» **TASK DESCRIPTION**:
Which lines of the entries below run from the one holding "let sz := extraOverCmsTextSize" to the one holding "assert (Hq : Z.quot", inclusive? Set down exactly those lines and no others.
Start of Block
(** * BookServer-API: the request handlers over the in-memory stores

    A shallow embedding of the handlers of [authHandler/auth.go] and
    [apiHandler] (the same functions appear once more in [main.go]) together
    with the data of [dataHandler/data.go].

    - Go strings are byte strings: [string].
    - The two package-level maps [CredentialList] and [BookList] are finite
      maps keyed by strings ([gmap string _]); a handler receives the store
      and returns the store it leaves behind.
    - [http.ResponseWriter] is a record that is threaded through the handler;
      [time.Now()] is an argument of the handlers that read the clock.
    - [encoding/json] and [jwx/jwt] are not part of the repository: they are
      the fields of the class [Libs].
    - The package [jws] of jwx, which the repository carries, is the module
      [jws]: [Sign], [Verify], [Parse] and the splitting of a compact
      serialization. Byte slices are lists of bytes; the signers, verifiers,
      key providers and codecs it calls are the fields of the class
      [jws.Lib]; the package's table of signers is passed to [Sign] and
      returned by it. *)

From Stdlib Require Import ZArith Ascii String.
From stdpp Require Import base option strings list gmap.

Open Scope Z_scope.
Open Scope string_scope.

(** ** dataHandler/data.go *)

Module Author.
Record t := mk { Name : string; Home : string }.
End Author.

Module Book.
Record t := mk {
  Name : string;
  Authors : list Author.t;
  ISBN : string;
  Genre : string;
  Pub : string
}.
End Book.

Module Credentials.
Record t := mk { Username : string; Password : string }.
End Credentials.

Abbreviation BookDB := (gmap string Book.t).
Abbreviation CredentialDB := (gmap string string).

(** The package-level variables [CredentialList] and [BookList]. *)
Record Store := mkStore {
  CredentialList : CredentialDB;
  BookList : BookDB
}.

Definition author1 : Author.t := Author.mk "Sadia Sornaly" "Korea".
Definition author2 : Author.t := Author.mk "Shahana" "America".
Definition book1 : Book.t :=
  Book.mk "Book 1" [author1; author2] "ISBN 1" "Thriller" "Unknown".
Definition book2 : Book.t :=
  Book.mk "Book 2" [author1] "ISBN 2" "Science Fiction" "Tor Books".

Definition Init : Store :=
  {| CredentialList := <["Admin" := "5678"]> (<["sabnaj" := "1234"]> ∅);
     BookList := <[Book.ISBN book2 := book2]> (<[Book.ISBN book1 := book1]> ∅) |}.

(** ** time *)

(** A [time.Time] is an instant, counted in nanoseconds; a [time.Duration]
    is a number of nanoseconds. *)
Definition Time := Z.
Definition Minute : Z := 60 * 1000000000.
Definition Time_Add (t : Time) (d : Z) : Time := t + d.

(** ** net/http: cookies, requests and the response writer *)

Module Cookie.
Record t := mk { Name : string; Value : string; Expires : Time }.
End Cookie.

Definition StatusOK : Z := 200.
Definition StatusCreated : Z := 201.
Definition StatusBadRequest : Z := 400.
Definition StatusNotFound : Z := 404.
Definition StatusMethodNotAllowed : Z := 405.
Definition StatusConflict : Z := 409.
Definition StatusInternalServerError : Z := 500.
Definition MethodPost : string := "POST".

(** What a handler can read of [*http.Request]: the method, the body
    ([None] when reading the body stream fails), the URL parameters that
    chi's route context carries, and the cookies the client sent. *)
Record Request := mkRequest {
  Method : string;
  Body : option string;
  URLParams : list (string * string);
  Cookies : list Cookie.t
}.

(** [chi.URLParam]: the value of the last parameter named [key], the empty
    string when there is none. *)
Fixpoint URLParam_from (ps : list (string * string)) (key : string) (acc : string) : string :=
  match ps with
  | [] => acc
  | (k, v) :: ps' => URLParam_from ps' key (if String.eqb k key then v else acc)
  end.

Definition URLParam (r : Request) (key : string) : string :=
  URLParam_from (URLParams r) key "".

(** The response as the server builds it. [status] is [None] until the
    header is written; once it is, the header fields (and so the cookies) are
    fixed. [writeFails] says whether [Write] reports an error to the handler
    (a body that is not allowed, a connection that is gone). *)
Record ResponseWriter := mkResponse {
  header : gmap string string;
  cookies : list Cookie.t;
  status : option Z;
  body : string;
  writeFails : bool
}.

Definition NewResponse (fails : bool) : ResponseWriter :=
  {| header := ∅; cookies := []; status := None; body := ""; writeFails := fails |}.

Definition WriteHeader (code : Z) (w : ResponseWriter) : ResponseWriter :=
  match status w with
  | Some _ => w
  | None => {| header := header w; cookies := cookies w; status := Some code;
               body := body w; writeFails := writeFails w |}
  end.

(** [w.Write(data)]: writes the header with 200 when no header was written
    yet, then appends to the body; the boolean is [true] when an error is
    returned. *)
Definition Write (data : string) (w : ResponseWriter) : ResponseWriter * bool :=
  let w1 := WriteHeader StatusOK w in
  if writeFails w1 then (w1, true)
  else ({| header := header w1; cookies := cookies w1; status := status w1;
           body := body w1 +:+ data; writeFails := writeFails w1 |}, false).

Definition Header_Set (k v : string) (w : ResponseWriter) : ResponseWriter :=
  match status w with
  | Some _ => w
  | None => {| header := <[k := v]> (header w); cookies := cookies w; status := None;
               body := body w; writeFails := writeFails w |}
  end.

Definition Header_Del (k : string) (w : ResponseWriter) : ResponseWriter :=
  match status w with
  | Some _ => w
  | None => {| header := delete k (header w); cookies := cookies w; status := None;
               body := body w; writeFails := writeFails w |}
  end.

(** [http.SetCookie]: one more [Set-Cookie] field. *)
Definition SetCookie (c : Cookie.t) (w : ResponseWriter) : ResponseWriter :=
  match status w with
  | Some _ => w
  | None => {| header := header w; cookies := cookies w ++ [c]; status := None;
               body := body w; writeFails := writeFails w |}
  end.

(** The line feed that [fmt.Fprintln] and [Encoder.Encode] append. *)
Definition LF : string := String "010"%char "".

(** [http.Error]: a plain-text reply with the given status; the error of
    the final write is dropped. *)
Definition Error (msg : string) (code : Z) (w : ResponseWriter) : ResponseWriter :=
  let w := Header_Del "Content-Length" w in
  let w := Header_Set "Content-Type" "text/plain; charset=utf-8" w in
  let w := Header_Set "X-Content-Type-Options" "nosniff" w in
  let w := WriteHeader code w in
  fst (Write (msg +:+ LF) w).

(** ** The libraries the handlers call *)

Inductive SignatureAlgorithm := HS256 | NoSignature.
End of Block
Start of Block
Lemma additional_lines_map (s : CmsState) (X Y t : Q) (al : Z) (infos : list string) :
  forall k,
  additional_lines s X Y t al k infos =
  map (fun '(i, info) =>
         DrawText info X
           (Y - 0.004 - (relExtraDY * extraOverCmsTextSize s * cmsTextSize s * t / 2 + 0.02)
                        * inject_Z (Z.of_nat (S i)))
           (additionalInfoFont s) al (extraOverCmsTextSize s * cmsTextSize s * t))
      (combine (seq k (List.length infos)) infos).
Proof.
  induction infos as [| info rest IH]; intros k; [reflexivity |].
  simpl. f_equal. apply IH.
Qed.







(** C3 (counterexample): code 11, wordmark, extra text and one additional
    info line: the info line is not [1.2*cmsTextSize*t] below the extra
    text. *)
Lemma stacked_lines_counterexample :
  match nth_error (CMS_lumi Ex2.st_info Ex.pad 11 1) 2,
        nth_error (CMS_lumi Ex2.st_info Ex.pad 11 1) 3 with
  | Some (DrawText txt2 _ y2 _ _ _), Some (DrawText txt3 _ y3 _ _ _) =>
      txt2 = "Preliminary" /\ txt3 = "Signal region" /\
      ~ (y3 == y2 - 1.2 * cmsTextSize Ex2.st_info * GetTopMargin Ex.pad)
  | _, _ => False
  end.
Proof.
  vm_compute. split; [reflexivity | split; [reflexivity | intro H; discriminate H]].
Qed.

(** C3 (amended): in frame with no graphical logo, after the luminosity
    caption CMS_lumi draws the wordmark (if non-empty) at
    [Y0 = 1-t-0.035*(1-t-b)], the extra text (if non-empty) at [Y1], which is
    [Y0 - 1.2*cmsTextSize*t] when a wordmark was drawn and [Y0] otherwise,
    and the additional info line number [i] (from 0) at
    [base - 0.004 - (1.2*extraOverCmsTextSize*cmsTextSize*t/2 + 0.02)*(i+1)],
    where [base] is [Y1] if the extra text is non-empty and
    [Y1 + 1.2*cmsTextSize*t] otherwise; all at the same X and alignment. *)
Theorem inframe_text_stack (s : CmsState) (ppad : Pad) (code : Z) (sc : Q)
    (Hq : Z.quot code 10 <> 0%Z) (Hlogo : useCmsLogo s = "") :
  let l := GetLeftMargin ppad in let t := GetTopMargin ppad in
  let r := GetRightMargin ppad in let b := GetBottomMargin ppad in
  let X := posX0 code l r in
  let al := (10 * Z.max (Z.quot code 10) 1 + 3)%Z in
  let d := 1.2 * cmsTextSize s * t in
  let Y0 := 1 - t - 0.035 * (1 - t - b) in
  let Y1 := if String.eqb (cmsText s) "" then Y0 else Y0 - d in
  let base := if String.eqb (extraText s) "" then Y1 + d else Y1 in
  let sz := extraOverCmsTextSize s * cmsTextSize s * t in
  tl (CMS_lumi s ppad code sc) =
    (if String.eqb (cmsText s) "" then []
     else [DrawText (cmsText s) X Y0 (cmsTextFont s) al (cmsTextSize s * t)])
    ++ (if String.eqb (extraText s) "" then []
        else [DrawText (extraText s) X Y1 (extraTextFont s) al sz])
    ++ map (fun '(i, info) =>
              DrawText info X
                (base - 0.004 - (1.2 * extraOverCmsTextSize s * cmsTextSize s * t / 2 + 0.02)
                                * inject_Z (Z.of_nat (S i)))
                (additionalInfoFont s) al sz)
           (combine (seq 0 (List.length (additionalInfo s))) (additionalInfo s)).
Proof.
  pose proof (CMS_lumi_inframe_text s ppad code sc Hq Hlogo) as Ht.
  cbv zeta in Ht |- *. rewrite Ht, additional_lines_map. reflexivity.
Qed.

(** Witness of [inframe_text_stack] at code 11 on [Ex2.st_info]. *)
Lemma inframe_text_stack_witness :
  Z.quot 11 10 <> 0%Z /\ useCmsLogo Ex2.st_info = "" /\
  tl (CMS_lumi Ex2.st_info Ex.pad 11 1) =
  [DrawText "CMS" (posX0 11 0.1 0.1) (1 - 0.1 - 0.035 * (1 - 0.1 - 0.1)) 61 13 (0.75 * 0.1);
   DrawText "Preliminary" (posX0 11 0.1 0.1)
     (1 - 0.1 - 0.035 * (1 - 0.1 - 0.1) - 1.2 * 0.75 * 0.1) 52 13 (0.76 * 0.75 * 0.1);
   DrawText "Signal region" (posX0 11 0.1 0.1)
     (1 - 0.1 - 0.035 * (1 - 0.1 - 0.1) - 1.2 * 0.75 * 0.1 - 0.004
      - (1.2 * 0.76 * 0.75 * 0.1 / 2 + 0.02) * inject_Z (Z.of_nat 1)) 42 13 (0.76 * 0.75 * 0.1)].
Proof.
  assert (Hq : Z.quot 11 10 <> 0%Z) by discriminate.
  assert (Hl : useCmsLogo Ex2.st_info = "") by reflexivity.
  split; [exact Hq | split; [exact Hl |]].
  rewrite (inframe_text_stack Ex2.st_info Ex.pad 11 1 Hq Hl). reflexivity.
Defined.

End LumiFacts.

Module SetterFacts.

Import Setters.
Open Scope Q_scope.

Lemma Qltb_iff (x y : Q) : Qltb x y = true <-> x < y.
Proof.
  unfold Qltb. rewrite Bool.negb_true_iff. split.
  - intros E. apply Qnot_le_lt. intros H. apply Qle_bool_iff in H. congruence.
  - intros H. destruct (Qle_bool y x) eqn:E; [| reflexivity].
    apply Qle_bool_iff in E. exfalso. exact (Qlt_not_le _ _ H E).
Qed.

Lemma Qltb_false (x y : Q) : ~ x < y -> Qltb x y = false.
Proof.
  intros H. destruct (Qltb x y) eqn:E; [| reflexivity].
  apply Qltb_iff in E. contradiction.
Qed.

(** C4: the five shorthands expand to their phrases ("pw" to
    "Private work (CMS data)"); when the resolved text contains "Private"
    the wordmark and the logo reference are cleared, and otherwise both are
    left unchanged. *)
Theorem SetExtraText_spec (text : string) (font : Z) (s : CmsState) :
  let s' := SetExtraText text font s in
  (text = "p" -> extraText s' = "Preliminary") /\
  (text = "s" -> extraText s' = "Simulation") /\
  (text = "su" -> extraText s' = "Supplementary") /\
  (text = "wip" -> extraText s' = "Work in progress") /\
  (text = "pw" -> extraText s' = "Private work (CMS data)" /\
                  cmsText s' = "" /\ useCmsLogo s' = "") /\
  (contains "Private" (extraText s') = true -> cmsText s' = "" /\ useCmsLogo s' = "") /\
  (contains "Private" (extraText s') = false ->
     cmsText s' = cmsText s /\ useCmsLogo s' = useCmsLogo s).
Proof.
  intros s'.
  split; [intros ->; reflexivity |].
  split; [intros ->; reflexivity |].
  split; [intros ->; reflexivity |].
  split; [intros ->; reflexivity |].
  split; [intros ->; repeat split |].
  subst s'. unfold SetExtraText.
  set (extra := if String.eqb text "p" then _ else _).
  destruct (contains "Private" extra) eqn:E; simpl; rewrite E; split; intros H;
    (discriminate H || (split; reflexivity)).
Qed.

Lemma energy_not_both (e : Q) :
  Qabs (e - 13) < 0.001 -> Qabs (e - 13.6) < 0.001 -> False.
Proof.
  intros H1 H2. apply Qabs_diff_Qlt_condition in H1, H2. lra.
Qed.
End of Block
Start of Block
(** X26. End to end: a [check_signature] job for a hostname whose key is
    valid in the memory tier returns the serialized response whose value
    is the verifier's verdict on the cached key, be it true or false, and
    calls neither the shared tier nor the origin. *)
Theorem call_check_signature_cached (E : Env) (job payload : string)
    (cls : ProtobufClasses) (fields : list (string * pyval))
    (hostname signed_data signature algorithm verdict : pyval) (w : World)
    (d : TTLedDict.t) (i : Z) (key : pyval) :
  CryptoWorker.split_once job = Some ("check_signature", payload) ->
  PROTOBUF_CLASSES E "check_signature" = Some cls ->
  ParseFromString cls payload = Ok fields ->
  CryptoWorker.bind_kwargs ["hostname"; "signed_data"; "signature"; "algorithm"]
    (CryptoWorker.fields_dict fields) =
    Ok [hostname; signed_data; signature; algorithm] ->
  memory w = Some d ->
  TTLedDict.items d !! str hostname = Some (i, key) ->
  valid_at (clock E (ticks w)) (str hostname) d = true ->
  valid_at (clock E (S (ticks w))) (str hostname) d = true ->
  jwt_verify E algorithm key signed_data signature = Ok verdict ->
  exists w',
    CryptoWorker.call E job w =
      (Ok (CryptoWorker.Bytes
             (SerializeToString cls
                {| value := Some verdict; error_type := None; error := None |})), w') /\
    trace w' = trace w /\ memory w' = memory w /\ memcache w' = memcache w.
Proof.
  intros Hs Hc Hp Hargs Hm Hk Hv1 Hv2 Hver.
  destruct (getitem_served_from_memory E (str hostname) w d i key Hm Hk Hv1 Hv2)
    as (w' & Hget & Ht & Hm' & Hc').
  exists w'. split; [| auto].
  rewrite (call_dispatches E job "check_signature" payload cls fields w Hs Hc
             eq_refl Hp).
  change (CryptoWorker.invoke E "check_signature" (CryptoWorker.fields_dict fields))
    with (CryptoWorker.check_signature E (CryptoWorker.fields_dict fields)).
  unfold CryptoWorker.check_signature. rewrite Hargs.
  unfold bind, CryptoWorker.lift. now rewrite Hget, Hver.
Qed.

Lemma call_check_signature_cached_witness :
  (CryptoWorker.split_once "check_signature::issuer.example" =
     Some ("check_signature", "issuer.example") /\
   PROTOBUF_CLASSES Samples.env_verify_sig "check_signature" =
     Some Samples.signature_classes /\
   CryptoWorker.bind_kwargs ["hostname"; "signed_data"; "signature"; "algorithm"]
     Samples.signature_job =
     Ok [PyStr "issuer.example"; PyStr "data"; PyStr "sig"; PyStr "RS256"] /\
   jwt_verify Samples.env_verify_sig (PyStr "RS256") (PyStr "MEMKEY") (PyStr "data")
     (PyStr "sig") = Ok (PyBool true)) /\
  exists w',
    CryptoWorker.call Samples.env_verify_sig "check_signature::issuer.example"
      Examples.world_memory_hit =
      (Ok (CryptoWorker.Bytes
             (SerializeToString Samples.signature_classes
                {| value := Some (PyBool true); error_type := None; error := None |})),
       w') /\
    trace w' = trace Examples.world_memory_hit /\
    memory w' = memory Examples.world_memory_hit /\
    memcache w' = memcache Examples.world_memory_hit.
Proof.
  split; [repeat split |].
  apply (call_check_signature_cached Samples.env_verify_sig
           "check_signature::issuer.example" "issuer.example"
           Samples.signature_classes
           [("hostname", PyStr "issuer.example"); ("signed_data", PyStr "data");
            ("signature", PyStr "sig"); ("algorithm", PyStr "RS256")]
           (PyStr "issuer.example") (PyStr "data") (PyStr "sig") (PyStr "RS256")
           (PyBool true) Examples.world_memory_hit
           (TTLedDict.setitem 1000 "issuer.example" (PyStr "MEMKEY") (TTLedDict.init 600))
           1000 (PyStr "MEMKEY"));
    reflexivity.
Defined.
End of Block
» **SOLUTION**:
  let sz := extraOverCmsTextSize s * cmsTextSize s * t in
  tl (CMS_lumi s ppad code sc) =
    (if String.eqb (cmsText s) "" then []
     else [DrawText (cmsText s) X Y0 (cmsTextFont s) al (cmsTextSize s * t)])
    ++ (if String.eqb (extraText s) "" then []
        else [DrawText (extraText s) X Y1 (extraTextFont s) al sz])
    ++ map (fun '(i, info) =>
              DrawText info X
                (base - 0.004 - (1.2 * extraOverCmsTextSize s * cmsTextSize s * t / 2 + 0.02)
                                * inject_Z (Z.of_nat (S i)))
                (additionalInfoFont s) al sz)
           (combine (seq 0 (List.length (additionalInfo s))) (additionalInfo s)).
Proof.
  pose proof (CMS_lumi_inframe_text s ppad code sc Hq Hlogo) as Ht.
  cbv zeta in Ht |- *. rewrite Ht, additional_lines_map. reflexivity.
Qed.

(** Witness of [inframe_text_stack] at code 11 on [Ex2.st_info]. *)
Lemma inframe_text_stack_witness :
  Z.quot 11 10 <> 0%Z /\ useCmsLogo Ex2.st_info = "" /\
  tl (CMS_lumi Ex2.st_info Ex.pad 11 1) =
  [DrawText "CMS" (posX0 11 0.1 0.1) (1 - 0.1 - 0.035 * (1 - 0.1 - 0.1)) 61 13 (0.75 * 0.1);
   DrawText "Preliminary" (posX0 11 0.1 0.1)
     (1 - 0.1 - 0.035 * (1 - 0.1 - 0.1) - 1.2 * 0.75 * 0.1) 52 13 (0.76 * 0.75 * 0.1);
   DrawText "Signal region" (posX0 11 0.1 0.1)
     (1 - 0.1 - 0.035 * (1 - 0.1 - 0.1) - 1.2 * 0.75 * 0.1 - 0.004
      - (1.2 * 0.76 * 0.75 * 0.1 / 2 + 0.02) * inject_Z (Z.of_nat 1)) 42 13 (0.76 * 0.75 * 0.1)].
Proof.
  assert (Hq : Z.quot 11 10 <> 0%Z) by discriminate.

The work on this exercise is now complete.